Por definición medieval, es el mueble donde se guardaban las armas, aunque etimológicamente se refiere al lugar que contenía lo artificial (ars), lo fabricado, el utillaje de una casa, vaya. Así, cuando se nos viene a la mente la idea de armario, la concretamos, me atrevería a decir que de primeras, con el que tiene casi todo el mundo en su dormitorio y que suele guardar la ropa de temporada y la del hogar. También hay armarios en la cocina, como puede igualmente disponerse de ellos en el salón o el baño. El armario guarda un contenido específico, protegiéndolo y, al mismo tiempo, manteniéndolo oculto al resto del universo.

Quizá por eso se le llama armario a ese espacio, que no por no estar, tangible y materialmente, delimitado por paredes y puertas, deja de encerrar, en este caso, deseos y sentires, convirtiéndolo más bien en un almario, un sitio donde se amontonan las almas de quienes se atraen y se aman de modo distinto a la imposición judeocristiana y, por ello, deben mantenerse ocultos a los ojos de la humanidad.

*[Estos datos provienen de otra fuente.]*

Lemma mem_update_account_keeps (s s' : mem.DB) acc r x :
  mem.UpdateAccount acc s = (r, s') ->
  match mem.GetByRefreshToken x s with
  | Ok (_, row) => exists a1, mem.GetByRefreshToken x s' = Ok (a1, row)
  | Err _ => exists e, mem.GetByRefreshToken x s' = Err e
  end.
Proof.
  intros Hupd.
  assert (Hsame : s' = s -> match mem.GetByRefreshToken x s with
    | Ok (_, row) => exists a1, mem.GetByRefreshToken x s' = Ok (a1, row)
    | Err _ => exists e, mem.GetByRefreshToken x s' = Err e end).
  { intros ->. destruct (mem.GetByRefreshToken x s) as [[a row] | e]; eauto. }
  unfold mem.UpdateAccount in Hupd.
  destruct (mem.down s) eqn:Hd.
  { apply Hsame. congruence. }
  destruct (mem.accounts s !! acc_ID acc) as [old|] eqn:Hold.
  2: { apply Hsame. congruence. }
  clear Hsame. injection Hupd as <- <-.
  unfold mem.GetByRefreshToken, mem.account_at. simpl. rewrite Hd.
  destruct (mem.tokens s !! x) as [r0|]; [| eauto].
  destruct (decide (acc_ID acc = mem.r_AccountID r0)) as [Heq | Hne].
  - rewrite <- Heq, lookup_insert_eq, Hold. simpl. eauto.
  - rewrite lookup_insert_ne by exact Hne.
    destruct (mem.accounts s !! mem.r_AccountID r0); simpl; eauto.
Qed.

#[global] Instance mem_StorerLaws : auth.StorerLaws mem.DB.
Proof.
  split.
  - intros s id a Hget. apply mem_GetByID_inv in Hget as [_ Ha].
    unfold mem.account_at in Ha. destruct (mem.accounts s !! id); [| discriminate].
    injection Ha as <-. reflexivity.
  - intros s x a row Hget.
    apply mem_GetByRefreshToken_inv in Hget as (r & _ & _ & _ & ->). discriminate.
  - intros s x a row Hget.
    apply mem_GetByRefreshToken_inv in Hget as (r & Hd & _ & Ha & ->).
    simpl. unfold mem.GetByID. rewrite Hd, Ha. reflexivity.
  - exact mem_save_stores.
  - exact mem_save_replaces.
  - exact mem_delete_removes.
  - exact mem_update_account_keeps.
Qed.

End MemoryStore.

(** ** The statements at work in the small world *)

Section SmallWorld.

Local Abbreviation exec p w := (run (auth.handler mem.ambient) p w).
Local Abbreviation serve r s := (run app.store_handler (app.router r) (s : mem.DB)).


(** A token that is not alphanumeric once trimmed is turned away with
    the login-token error and the world is left as it was. *)
Lemma token_rejects_bad_login_token_witness :
  (exec (auth.token (sample.token_body " ab c1 ") "Firefox") sample.w0).1
  = (auth.ErrUnauthorized auth.ErrLoginToken, sample.w0).
Proof.
  refine (proj1 (token_rejects_bad_login_token mem.ambient sample.w0
                   (sample.token_body " ab c1 ") "Firefox"
                   (auth.mkTokenRequest " ab c1 ") None _ _)).
  - reflexivity.
  - right. right. left. vm_compute. reflexivity.
Defined.

(** [Bind] trims the token before it is validated and resolved: a
    token with surrounding blanks is redeemed like the token itself. *)
Lemma token_accepts_padded_login_token :
  (exec (auth.token (sample.token_body " abc1 ") "Firefox") sample.w0).1.1
  = auth.Respond_tokenResponse "access:alice@example.com" "refresh:uuid0".
Proof. vm_compute. reflexivity. Qed.

(** Bob may not log in: his login request and his refresh with a live
    token are answered with login-disabled, his refresh with an expired
    token with token-expired. *)
Lemma disabled_account_gets_no_session_witness :
  exec (auth.login (sample.login_body " Bob@Example.com ")) sample.w0
  = (auth.ErrUnauthorized auth.ErrLoginDisabled, sample.w0,
     [Called (auth.GetByEmail "bob@example.com")])
  /\ (exec (auth.refresh "rb") sample.w0).1.1
     = auth.ErrUnauthorized auth.ErrLoginDisabled
  /\ (exec (auth.refresh "ob") sample.w0).1.1
     = auth.ErrUnauthorized auth.errTokenExpired.
Proof.
  assert (Hno : auth.CanLogin sample.bob = false) by reflexivity.
  destruct (disabled_account_gets_no_session mem.ambient sample.w0 sample.bob Hno)
    as (Hlogin & _ & Hrefresh).
  split; [| split].
  - apply (Hlogin (sample.login_body " Bob@Example.com ")
                  (auth.mkLoginRequest "bob@example.com")); vm_compute; reflexivity.
  - rewrite (Hrefresh "rb" (mkToken 3 "rb" 5000 10 2 false "Firefox on Linux"))
      by (vm_compute; reflexivity).
    vm_compute. reflexivity.
  - rewrite (Hrefresh "ob" sample.ob) by (vm_compute; reflexivity).
    vm_compute. reflexivity.
Defined.

(** Alice asks to rename and to delete Bob's token 3: both requests
    succeed without a body and the database is untouched. *)
Lemma foreign_token_is_noop_witness :
  serve (app.mkRequest 1 (app.PUT_token "3") (sample.rename_body "mine")) sample.db0
  = (app.Respond_NoBody, sample.db0, [Called (app.Get 1)])
  /\ serve (app.mkRequest 1 (app.DELETE_token "3") None) sample.db0
     = (app.Respond_NoBody, sample.db0, [Called (app.Get 1)]).
Proof.
  assert (Hget : app.Store_Get 1 sample.db0 = Ok sample.alice_loaded)
    by (vm_compute; reflexivity).
  assert (Hid : Atoi "3" = Some 3) by reflexivity.
  assert (Hnot : ~ In 3 (List.map tk_ID (acc_Token sample.alice_loaded))).
  { simpl. intros [Heq | [Heq | []]]; discriminate. }
  destruct (foreign_token_is_noop 1 "3" 3 sample.alice_loaded sample.db0 Hget Hid Hnot)
    as (Hput & Hdelete & _).
  split.
  - apply Hput. vm_compute. reflexivity.
  - apply Hdelete.
Defined.

(** Alice's expired token [old]: the record is deleted and the answer is
    token-expired. *)
Lemma refresh_expired_record_witness :
  (exec (auth.refresh "old") sample.w0).1.1 = auth.ErrUnauthorized auth.errTokenExpired
  /\ (exec (auth.refresh "old") sample.w0).2
     = [Called (auth.GetByRefreshToken "old"); Called auth.time_Now;
        Called (auth.DeleteRefreshToken
                  (mkToken 2 "old" 50 10 1 false "Safari on iOS"))].
Proof.
  assert (Hget : auth.store_GetByRefreshToken "old" (auth.w_store sample.w0)
                 = Ok (sample.alice, mkToken 2 "old" 50 10 1 false "Safari on iOS"))
    by (vm_compute; reflexivity).
  assert (Hexp : tk_Expiry (mkToken 2 "old" 50 10 1 false "Safari on iOS")
                 < auth.clock mem.ambient (auth.w_ticks sample.w0))
    by (vm_compute; reflexivity).
  rewrite (refresh_expired_record mem.ambient sample.w0 "old" _ _ Hget Hexp).
  split; reflexivity.
Defined.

Dice Yuval Noah Harari en su «Sapiens» que quienes cargan contra la homosexualidad con el argumento de que es antinatural caen en falacia, pues sólo es aceptable desde el punto de vista teológico (que de natural no tiene nada). La biología es cambio y adaptación: la boca seguramente se desarrolló para poder proporcionar alimento al cuerpo, pero evolucionó y también acabó usándose para besar. Si nos atuviésemos a lo que era natural al principio de los tiempos, seguiríamos siendo nómadas, cazadores, recolectores y no existirían el tinte o la depilación láser, porque lo natural sería llevar los pelos del cuerpo tal cual son donde salgan. Lo natural no es lo que dictamina una institución que proclama una fe; lo natural no es anular a quien, naturalmente, porque le nace de dentro y es leal a sus emociones, tontea, besa, se acuesta, se enamora y/o convive con alguien de su mismo sexo; lo natural no es tener que aguantar el chascarillo de siempre al estilo «a mí me da igual, mientras no me salpique», como si la homosexualidad fuese algo de lo que vacunarse; y, desde luego, lo natural no es vivir encerrado en ningún armario, esperando que llegue el momento de sentir la suficiente seguridad como para decirle al mundo qué se es, porque en el fondo existe el temor de no ser aceptado.

Es mucho mejor crear una realidad donde se dejen abiertos los almarios de par en par hasta que se queden vacíos y ya nadie tenga que salir de allí dentro porque no existirá dentro y fuera: será todo el mismo espacio y en él cabremos por igual, y no habrá miedo, ni vergüenza o decepción si de pronto a alguien le sorprende la vida. O eso creo convencida como nunca, tal vez porque jamás estuve dentro de uno y, por tanto, no me siento saliendo de ningún lado cuando digo que he amado a una mujer como antes amé a hombres. Y que si soy valiente o me siento orgullosa, no es porque haya sido a una mujer, sino porque he amado profundamente, con honestidad y sin límites, de la única forma que sé, cuando amar profundamente, con honestidad y sin límites nunca fue garantía de ser amada igualmente.

A mis amigas, que me han abierto los brazos aún más.